Yurttaşa da tavsiyede bulunan Bali, kimse bilmediği sularda yüzmesin. Dolarda, Avroyla, borcu, alacağı, geliri projekte edilmiş herhangi bir şeyi olmayan kişinin dövizle işi olmamalıdır. Aşağı yukarı da 24-25 senemi bu işlerle geçirmişim. Bugüne dek 1 Dolar bile tasarruf amaçlı alımım olmadı. Bu gün de olmadı, dün de olmadı, önceki gün de olmadı. Nedeni şu: Benim gelirim TL. Şunu tavsiye ederim sadece; ihracatçıysanız, ithalatçıysanız, turizmciyseniz, işiniz varsa gücünüz varsa, Ayşe Teyze’nin ne işi var dövizle? Mudilere önerim böyle zor bir dönemde fırsatçı yaklaşım içinde olmamalı. İşlerini güçlerini doğru düzgün yaparak kendi gelirleriyle, aynı para cinsiyle yürütmeleri” dedi. Adnan Bali, NTV ve Bloomberg HT’de yaptığı konuşmada şunları söyledi:

Eylem zamanı

Zor günlerden geçiyoruz. Spekülatif ataklarla karşı karşıyayız. Bu yaşanan olaylar normal piyasa dinamikleriyle açıklanacak bir şey değil, bu karşılıklı aynen ifade edildiği gibi bir ekonomik savaş. Biz böyle bir atağı öngörebilmeli, çabuk aksiyon göstermeliyiz.

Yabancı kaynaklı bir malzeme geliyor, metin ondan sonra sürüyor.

Lemma correct_soundspeed_interior_witness :
  correct_soundspeed [1; 10; 20] [1500; 1497; 1494] (PFloat 15) (PFloat 1500)
    = Ok (interp2 15 10 20 1497 1494 * (15 / 1500), interp2 15 10 20 1497 1494)
  /\ interp2 15 10 20 1497 1494 == (1494 - 1497) / (20 - 10) * (15 - 10) + 1497.
Proof.
  apply (correct_soundspeed_interior [1] [] [1500] []).
  - intros y Hy. simpl in Hy. destruct Hy as [<- | [<- | []]]; discriminate.
  - reflexivity.
  - reflexivity.
  - discriminate.
Defined.
(* ===== verification/Online.v ===== *)
(** * The setup of Open Sonar Online (online.py 51-218)

    Before the acquisition loop, online.py reads the configuration file
    named on standard input, connects the three sensors, leaves at once
    when the GNSS or the sonar did not connect, writes the metadata header
    of the simplified and the raw log and opens them for appending, asks
    for the sound-speed source ([svp], [default], [manual] or [exit]) and
    sets it on the sonar, reads the speed back from the sonar, and waits
    for [online] (or [exit]).  Then the loop of [take_observation] runs
    ([Acquisition]).

    The sensors are the environment [env]: whether each connects, the
    lines the probe will send, and the start time that names the log
    files.  The resources the program holds are the record [devices]:
    the three serial links, the two open log writers, and the sonar's
    stored speed of sound with the commands sent to it.  [online_setup]
    runs in the [io] monad of [PyIO] and ends in [Exited] ([sys.exit()])
    or [GoesOnline] with what the acquisition loop starts from
    ([online_start]).

    The class [Sonar] has no disconnect method: no exit path releases the
    sonar link ([exit_releases_all_but_sonar]). *)

From S2P Require Import Prelude PyVal Reader Header PyIO Acquisition.

Local Open Scope string_scope.
Local Open Scope io_scope.

(** ** Sensors and resources *)

Record env := mk_env {
  e_gnss_ok : bool;        (** [connect_gnss()] *)
  e_sonar_ok : bool;       (** [connect_sonar()] *)
  e_svp_ok : bool;         (** [connect_speed()] *)
  e_probe : list string;   (** the lines the probe sends *)
  e_start : pytime;        (** [dt.datetime.now()] at line 87 *)
  e_sonar_speed : Z }.     (** the speed of sound the sonar holds, mm/s *)

Record devices := mk_dev {
  d_gnss_open : bool;
  d_sonar_open : bool;
  d_svp_open : bool;
  d_simple_open : bool;
  d_raw_open : bool;
  d_sonar_speed : Z;
  d_cmds : list Z;
  d_probe : list string }.

(** Lines 57-66: the three [connect_*] calls. *)
Definition connect (e : env) : devices :=
  mk_dev (e_gnss_ok e) (e_sonar_ok e) (e_svp_ok e) false false (e_sonar_speed e) [] (e_probe e).

(** [gpsdevice.disconnect_gnss()] and [svpdevice.disconnect_speed()]:
    each closes its port when it was found.  Nothing closes the sonar. *)
Definition disconnect (d : devices) : devices :=
  mk_dev false (d_sonar_open d) false (d_simple_open d) (d_raw_open d) (d_sonar_speed d) (d_cmds d)
    (d_probe d).

(** [simple_log_writer.close(); raw_log_writer.close()] *)
Definition close_logs (d : devices) : devices :=
  mk_dev (d_gnss_open d) (d_sonar_open d) (d_svp_open d) false false (d_sonar_speed d) (d_cmds d)
    (d_probe d).

(** Lines 92 and 97: [open(log, 'a', 1)]. *)
Definition open_logs (d : devices) : devices :=
  mk_dev (d_gnss_open d) (d_sonar_open d) (d_svp_open d) true true (d_sonar_speed d) (d_cmds d)
    (d_probe d).

(** [sonardevice.set_sound_speed(s)] with the sonar connected: the
    command [round(s * 1000)] is sent and the sonar holds it. *)
Definition sent (d : devices) (mms : Z) : devices :=
  mk_dev (d_gnss_open d) (d_sonar_open d) (d_svp_open d) (d_simple_open d) (d_raw_open d)
    mms (d_cmds d ++ [mms])%list (d_probe d).

Definition set_speed (d : devices) (s : pyval) : res devices := res_map (sent d) (set_sound_speed s).

(** [svpdevice.get_surface_sound_speed()] *)
Definition read_surface (d : devices) : pyval * devices :=
  let '(v, rest) := read_probe (d_probe d) in
  (v, mk_dev (d_gnss_open d) (d_sonar_open d) (d_svp_open d) (d_simple_open d) (d_raw_open d)
        (d_sonar_speed d) (d_cmds d) rest).

(** [sonardevice.get_sound_speed()]: the stored speed over 1000. *)
Definition get_sound_speed (d : devices) : pyval := PFloat (inject_Z (d_sonar_speed d) / 1000)%Q.

(** [dt.datetime.strftime(start_time, '%H%M%S')] *)
Definition hhmmss (t : pytime) : string :=
  string_of_list_ascii (pad 2 (t_hour t) ++ pad 2 (t_minute t) ++ pad 2 (t_second t))%list.

(** Lines 89-90 and 94-95: ['Output/' + metadata['Survey'][0] + infix +
    strftime(...) + '.csv']. *)
Definition log_name (infix : string) (meta : metadata) (e : env) : string :=
  let '(s0, _, _) := m_survey meta in "Output/" ++ s0 ++ infix ++ hhmmss (e_start e) ++ ".csv".

(** [configuration_filename] read by [read_config_file]; [None] (not a
    [.csv] name) makes [osplib.GNSS(metadata)] raise [TypeError]. *)
Definition read_config (name : string) : io metadata :=
  if file_check name ".csv" then rows <<- open_csv name ;; lift (read_config_file rows)
  else raise TypeError.

(** ** The two menus *)

(** The state of a menu loop: the devices, [proceed], whether
    [sys.exit()] was called, and [update_speed]. *)
Record menu_state := mk_ms { ms_dev : devices; ms_proceed : bool; ms_exit : bool; ms_update : bool }.

Definition running (s : menu_state) : bool := negb (ms_proceed s) && negb (ms_exit s).

(** The [exit] branches (lines 151-165 and 190-204). *)
Definition exit_program (s : menu_state) : menu_state :=
  mk_ms (disconnect (close_logs (ms_dev s))) (ms_proceed s) true (ms_update s).

Definition proceed_with (d : devices) (update : bool) : menu_state := mk_ms d true false update.

(** One iteration of the sound-speed menu (lines 108-168).  [svp_found]
    is the result of [connect_speed()]. *)
Definition speed_step (svp_found : bool) (meta : metadata) (s : menu_state) : io menu_state :=
  soundspeed_option <<- input ;;
  if String.eqb soundspeed_option "svp" then
    if svp_found then
      let '(reading, d1) := read_surface (ms_dev s) in
      d2 <<- lift (set_speed d1 reading) ;;
      ret (proceed_with d2 true)
    else ret s
  else if String.eqb soundspeed_option "default" then
    let '(_, _, p2) := m_svp meta in
    d2 <<- lift (set_speed (ms_dev s) (PFloat p2)) ;;
    ret (proceed_with d2 (ms_update s))
  else if String.eqb soundspeed_option "manual" then
    manual_soundspeed <<- input ;;
    match parse_float manual_soundspeed with
    | Some q =>
        if Qltb q 1500 && Qltb 1400 q then
          d2 <<- lift (set_speed (ms_dev s) (PFloat q)) ;;
          ret (proceed_with d2 (ms_update s))
        else ret s
    | None => ret s
    end
  else if String.eqb soundspeed_option "exit" then ret (exit_program s)
  else ret s.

-Şu an artık söylem değil eylem zamanı. Piyasa, yeterli aksiyon alınmama halini cezalandırıyor.

-Şu an yaşanan kur artışı karlılıkları azalttığı gibi risk ağırlıklı varlıkları arttırıyor. Sermaye yeterliliklerimizi yönetmek açısından iyi hareket edeceğiz.

-Ben kur atağını ekonomik verilerle izah edemiyorum. Reel sektörün çevrilmeyecek borcu yok.

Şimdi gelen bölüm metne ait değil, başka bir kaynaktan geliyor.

(* ===== verification/Configurator.v ===== *)
(** * configurator.py: writing the configuration file

    configurator.py asks whether to configure a new survey.  On [yes] it
    prompts for every field, repeating the prompts of the survey name and
    file name (no space, a [.csv] name), of the date (three integers in
    range) and of the two waterline offsets (numbers of the right sign)
    until they are accepted; otherwise it keeps the values written at the
    top of the script.  It then builds the metadata dictionary, which
    calls [dt.datetime(year, month, day)], and writes it with
    [osplib.write_meta_header] as the configuration file that online.py
    reads with [read_config_file].

    [survey_config] holds the script's variables, [defaults] their values
    at lines 26-88, [prompt_config] the prompts (lines 128-258) in the
    [io] monad of [PyIO], [survey_metadata] the dictionary (lines
    266-277) and [configurator] the whole script.  [write_meta_header] is
    the writer on the rows of any metadata dictionary; [Header.header_rows]
    is its instance on the metadata [read_config_file] returns
    ([header_rows_generic]).

    The theorems: the day test of the date prompt tests the month again,
    so the prompt accepts days [dt.datetime] rejects, and the script then
    raises [ValueError] without writing the file; the file the script
    writes ([configurator_tail]) on the configuration the prompts return,
    or on its defaults, reads back with [read_config_file] as those
    values, provided no
    name is a header marker and the sound speed and the baud rates (which
    the prompts do not check) are numbers. *)

From S2P Require Import Prelude PyVal Repr Reader Header PyIO.

Local Open Scope string_scope.
Local Open Scope io_scope.

(** ** The script's variables *)

Record survey_config := mk_config {
  survey_name : string;
  survey_location : string;
  survey_filename : string;
  survey_date : Z * Z * Z;
  vessel_name : string;
  gnss_name : string;
  gnss_type : string;
  gnss_waterline_offset : Q;
  sonar_name : string;
  sonar_type : string;
  sonar_waterline_offset : Q;
  svp_name : string;
  svp_type : string;
  default_sndspd : pyval;   (** an [int] at line 64, the typed [str] otherwise *)
  gnss_port : string;
  gnss_baud : pyval;
  sonar_port : string;
  sonar_baud : pyval;
  svp_port : string;
  svp_baud : pyval }.

(** Lines 26-88: the information entered in the code. *)
Definition defaults : survey_config :=
  mk_config "Example_Survey_Name" "Example_Survey_Location" "Output/example_survey_name_config.csv"
    (2022, 1, 1)%Z "Example_Vessel_Name" "Example_GNSS_Name" "Generic_NMEA" (1 # 2)
    "Example_Sonar_Name" "BR_Ping" (-1 # 2) "Example_SVP_Name" "Valeport_SVS" (PInt 1480%Z)
    "COM7" (PInt 460800%Z) "COM3" (PInt 115200%Z) "COM9" (PInt 9600%Z).

(** ** The prompts *)

(** [len(s.split(' '))]: one more than the spaces in [s]. *)
Definition split_len (s : string) : nat :=
  S (count_occ Ascii.ascii_dec (list_ascii_of_string s) " "%char).

(** [proceed = False; while not proceed: ...]: [body] takes the
    variable's value and gives [proceed] and the new value. *)
Definition ask_until {A} (init : A) (body : A -> io (bool * A)) : io A :=
  p <<- while_input (fun p => negb (fst p)) (fun p => body (snd p)) (false, init) ;;
  ret (snd p).

(** Lines 135-143: a name without spaces. *)
Definition ask_name (_ : string) : io (bool * string) :=
  s <<- input ;; ret (Nat.eqb (split_len s) 1, s).

(** Lines 146-157: a file name without spaces ending in [.csv] (the test
    [str.endswith] makes, as in [file_check]). *)
Definition ask_filename (_ : string) : io (bool * string) :=
  s <<- input ;; ret (Nat.eqb (split_len s) 1 && file_check s ".csv", s).

(** Lines 167-169, as written: the day test checks [survey_month > 0]. *)
Definition date_ok (y m d : Z) : bool :=
  (((2000 <? y) && (y <? 2100)) && ((m <=? 12) && (0 <? m)) && ((d <=? 31) && (0 <? m)))%Z.

(** Lines 159-178: three lines per try; a field that is no integer
    raises in [int()], caught by the [except], and the loop repeats. *)
Definition ask_date (prev : Z * Z * Z) : io (bool * (Z * Z * Z)) :=
  y <<- input ;; m <<- input ;; d <<- input ;;
  match parse_int y, parse_int m, parse_int d with
  | Some y, Some m, Some d => ret (date_ok y m d, (y, m, d))
  | _, _, _ => ret (false, prev)
  end.

(** Lines 194-206 and 214-225: [float(input(...))] with a sign test
    [ok]; a line that is no number is caught and asked again. *)
Definition ask_offset (ok : Q -> bool) (prev : Q) : io (bool * Q) :=
  s <<- input ;;
  match parse_float s with
  | Some q => ret (ok q, q)
  | None => ret (false, prev)
  end.

(** [gnss_waterline_offset >= 0] and [sonar_waterline_offset <= 0]. *)
Definition gnss_offset_ok (q : Q) : bool := negb (Qltb q 0).
Definition sonar_offset_ok (q : Q) : bool := negb (Qltb 0 q).

(** Lines 128-258: the prompts of a new survey, in their order.  The
    sound speed and the baud rates are kept as the strings typed. *)
Definition prompt_config : io survey_config :=
  name <<- ask_until (survey_name defaults) ask_name ;;
  location <<- input ;;
  filename <<- ask_until (survey_filename defaults) ask_filename ;;
  date <<- ask_until (survey_date defaults) ask_date ;;
  vessel <<- input ;;
  gname <<- input ;; gtype <<- input ;;
  goff <<- ask_until (gnss_waterline_offset defaults) (ask_offset gnss_offset_ok) ;;
  sname <<- input ;; stype <<- input ;;
  soff <<- ask_until (sonar_waterline_offset defaults) (ask_offset sonar_offset_ok) ;;
  pname <<- input ;; ptype <<- input ;; speed <<- input ;;
  gport <<- input ;; gbaud <<- input ;;
  sport <<- input ;; sbaud <<- input ;;
  pport <<- input ;; pbaud <<- input ;;
  ret (mk_config name location filename date vessel gname gtype goff sname stype soff
         pname ptype (PStr speed) gport (PStr gbaud) sport (PStr sbaud) pport (PStr pbaud)).

(** ** The dictionary and the file *)

Definition leap_year (y : Z) : bool :=
  (((y mod 4 =? 0) && negb (y mod 100 =? 0)) || (y mod 400 =? 0))%Z.

Definition days_in_month (y m : Z) : Z :=
  (if m =? 2 then (if leap_year y then 29 else 28)
   else if (m =? 4) || (m =? 6) || (m =? 9) || (m =? 11) then 30 else 31)%Z.

(** [dt.datetime(y, m, d)]: [ValueError] for a date out of range. *)
Definition dt_datetime (y m d : Z) : res (Z * Z * Z) :=
  if (((1 <=? y) && (y <=? 9999)) && ((1 <=? m) && (m <=? 12))
      && ((1 <=? d) && (d <=? days_in_month y m)))%Z
  then Ok (y, m, d) else Err ValueError.

(** [str(datetime)], which [csv.writer] writes: [YYYY-MM-DD 00:00:00]. *)
Definition str_datetime (date : Z * Z * Z) : string :=
  let '(y, m, d) := date in
  string_of_list_ascii (pad 4 y ++ ["-"%char] ++ pad 2 m ++ ["-"%char] ++ pad 2 d)%list ++ " 00:00:00".

(** Lines 266-277: the rows of [survey_metadata] after its file type. *)
Definition survey_metadata (c : survey_config) : res (list row) :=
  let '(y, m, d) := survey_date c in
  date <- dt_datetime y m d ;;
  Ok [[PStr (survey_name c); PStr (survey_location c); PStr (str_datetime date)];
      [PInt 6378137%Z; PFloat (298257223563 # 1000000000)];
      [PStr (vessel_name c)];
      [PStr (gnss_name c); PStr (gnss_type c); PFloat (gnss_waterline_offset c); PInt 0%Z; PInt 0%Z; PInt 0%Z];
      [PStr (sonar_name c); PStr (sonar_type c); PFloat (sonar_waterline_offset c); PInt 0%Z; PInt 0%Z; PInt 0%Z];
      [PStr (svp_name c); PStr (svp_type c); default_sndspd c];
      [PStr (gnss_name c); PStr (gnss_port c); gnss_baud c];
      [PStr (sonar_name c); PStr (sonar_port c); sonar_baud c];
      [PStr (svp_name c); PStr (svp_port c); svp_baud c]].

(** [write_meta_header(filename, metadata)] (osplib.py 300-317) with
    [metadata['filetype'] = [ft]] and the other rows [rows]: the rows of
    the new file, [csv.writer] writing [str] of each field. *)
Definition write_meta_header (ft : string) (rows : list row) : list srow :=
  [["['" ++ ft ++ "']"]; ["Header_Start"]] ++ map (map csv_field) rows
  ++ (if String.eqb ft "OSP_SIMPLE_LOG" then [[simple_columns]] else []) ++ [["Header_End"]].

(** Lines 122-280. *)
Definition configurator : io unit :=
  new_survey <<- input ;;
  c <<- (if String.eqb new_survey "yes" then prompt_config else ret defaults) ;;
  rows <<- lift (survey_metadata c) ;;
  write_file (survey_filename c) (write_meta_header "OSPLIB_CONFIG" rows).

Lemma csv_field_str (s : string) : csv_field (PStr s) = s.
Proof. apply string_of_list_ascii_of_string. Qed.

-Faiz iyi bir şey değil. Kararlar alırken teknik çerçevesinin siyasi çerçeveden ayrı olarak kendi kurallarıyla yürüdüğünün hissedilmesi lazım.

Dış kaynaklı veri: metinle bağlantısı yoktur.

(* ===== verification/_CoqProject ===== *)
-Q . S2P
Prelude.v
RustStr.v
Catalog.v
Resolver.v
Env.v
Sched.v
Concurrent.v
Json.v
JsonText.v
JsonValid.v
JsonEquiv.v
Base.v
Wire.v
Chat.v
Shared.v
TurnGuard.v
Runtime.v
Memory.v
Service.v
Scm.v
Main.v
Tests.v
Lemma set_env_extras_total extras env :
  forallb (fun extra => env_name_ok (key extra)
                        && negb (contains_char (value_template extra) NUL))
    extras = true ->
  contains_char (api_key self) NUL = false ->
  contains_char effective_base NUL = false ->
  is_Some (set_env_extras self effective_base extras env).
Proof.
  intros Hex Hk Hb. revert env.
  induction extras as [|extra rest IH]; intros env; [done|].
  simpl in Hex. apply andb_true_iff in Hex as [[Hn Ht%negb_true_iff]%andb_true_iff Hr].
  rewrite set_env_extras_cons.
  destruct (set_env_var_total (key extra)
              (expand_template self effective_base extra) false env Hn)
    as [e1 ->]; [by apply expand_template_nul_free|]. simpl. by apply IH.
Qed.

End Extras.

(** ** The credential *)

Section Credential.
Implicit Types (self : LiteLLMProvider) (spec : ProviderSpec) (env : Env).

Lemma publish_credential_frame self spec env env' k :
  publish_credential self spec env = Some env' -> k <> env_key spec ->
  env' !! k = env !! k.
Proof.
  unfold publish_credential. case_match; [|by intros [= <-]].
  apply set_env_var_frame.
Qed.

Lemma publish_credential_gateway self gw spec env env' :
  gateway self = Some gw ->
  is_empty (env_key spec) = false -> is_empty (api_key self) = false ->
  publish_credential self spec env = Some env' ->
  env' !! env_key spec = Some (api_key self).
Proof.
  unfold publish_credential. intros -> Hk Ha. rewrite Hk. simpl.
  by apply set_env_var_overwrite.
Qed.

Lemma publish_credential_changes self spec env env' k v :
  publish_credential self spec env = Some env' -> env !! k = Some v ->
  env' !! k = Some v \/
  (is_some (gateway self) = true /\ k = env_key spec
   /\ env' !! k = Some (api_key self)).
Proof.
  unfold publish_credential. case_match; [|left; by simplify_eq].
  apply set_env_var_changes.
Qed.

Lemma publish_credential_stable self spec env env' :
  publish_credential self spec env = Some env' ->
  publish_credential self spec env' = Some env'.
Proof.
  unfold publish_credential. case_match; [|done]. apply set_env_var_stable.
Qed.

Lemma publish_credential_skip_mono self spec env env' :
  publish_credential self spec env = Some env -> env ⊆ env' ->
  publish_credential self spec env' = Some env'.
Proof.
  unfold publish_credential. case_match; [|done]. apply set_env_var_skip_mono.
Qed.

Lemma publish_credential_total self spec env :
  env_name_ok (env_key spec) = true -> contains_char (api_key self) NUL = false ->
  is_Some (publish_credential self spec env).
Proof.
  unfold publish_credential. intros. case_match; [|done].
  by apply set_env_var_total.
Qed.

End Credential.

(** ** [setup_env] *)

Section SetupEnv.
Context (providers : list ProviderSpec).
Implicit Types (self : LiteLLMProvider) (spec : ProviderSpec) (env : Env).

Lemma setup_env_spec self model env spec :
  env_spec providers self model = Some spec ->
  setup_env providers self model env =
  publish_credential self spec env
  ≫= set_env_extras self (default (default_api_base spec) (api_base self))
       (env_extras spec).
Proof. unfold setup_env. by intros ->. Qed.

Lemma setup_env_no_spec self model env :
  env_spec providers self model = None ->
  setup_env providers self model env = Some env.
Proof. unfold setup_env. by intros ->. Qed.

(** The two steps of a successful run. *)
Lemma setup_env_Some self model env env' :
  setup_env providers self model env = Some env' ->
  (env_spec providers self model = None /\ env' = env) \/
  exists spec env1,
    env_spec providers self model = Some spec /\
    publish_credential self spec env = Some env1 /\
    set_env_extras self (default (default_api_base spec) (api_base self))
      (env_extras spec) env1 = Some env'.
Proof.
  destruct (env_spec providers self model) as [spec|] eqn:Hs.
  - rewrite (setup_env_spec _ _ _ _ Hs). intros (env1 & ? & ?)%bind_Some.
    right. by exists spec, env1.
  - rewrite (setup_env_no_spec _ _ _ Hs). intros [= <-]. by left.
Qed.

11.5 milyar liralık ek yük

Enerji Ekonomisi Derneği Başkanı Prof. Dr. Gürkan Kumbaroğlu, Türkiye-ABD geriliminin enerji ekonomisine yansımaları ile ilgili, Doların Temmuz başından beri 4.6 TL’den 6.4 TL düzeyine yükseldiğini vurguladı.

Kumbaroğlu, “Son 45 günlük zaman dilimini ele aldığımızda TL %40 değer yitirince Türkiye’nin enerji ithalat faturası da TL bazında %40 arttı. Türkiye’nin ayda ortalama 4.6 milyar metreküp doğalgaz, 2.1 milyon ton ham petrol ve 1.2 milyon ton akaryakıt ithal ediyor. Bu veriler bugünkü piyasa fiyatlarından aylık 3 milyar Doları aşan bir enerji ithalat faturasına karşılık geliyor. Bugünkü kurlardan hesaplandığında, son 45 günde enerji ithalatının faturası TL’nin değer yitirmesi nedeniyle 11.5 milyar TL artmış durumda. Rusya ile 16.8 milyar Dolar, İran ile de 4.2 milyar Dolar ticaret açığımız var. Salt iki ülkeye baktığımızda enerji kaynaklı ithalat nedeniyle 21 milyar Dolarlık ticaret açığımız söz konusu. Döviz kurundaki artış bu açığı TL bazında katlamakta. Bunun ülkemizde enerji fiyatlarını artırması kaçınılmaz. Irak ve Doğu Akdeniz’de hem ABD hem de İsrail ile karşılıklı kazanabileceğimiz bir işbirliği için geç değil” ifadesini kullandı.

DİSK: Emekçi alacaklı

DİSK Yönetim Kurulu adına Genel Başkan Arzu Çerkezoğlu, yaptığı değerlendirmede, “Bir borç krizi olarak karşımıza çıkan ekonomik krizin, işsizlik ve yoksullaşma olarak işçi sınıfına fatura edilmesine izin vermeyeceğiz Borç %1’in borcudur. %99 bunu neden ödesin?” dedi. Çerkezoğlu değerlendirmesinde şu ifadeleri kullandı:

-Türkiye ekonomisi, tehlikeli bir “döviz krizi” ve “borç krizi” ile karşı karşıyadır. Ancak döviz ve borç krizi olarak başlayan kriz kısa sürede ekonominin öbür alanlarına enflasyon, durgunluk, işsizlik ve yoksulluk olarak yansıyacak.  Büyük oranda dövizle borçlanmış şirketlerin iflas haberleri bir süredir gelmeye başlamıştı. Krizin ekonominin öbür alanlarında da bir domino etkisi yaratması tehlikesi her geçen gün büyüyor.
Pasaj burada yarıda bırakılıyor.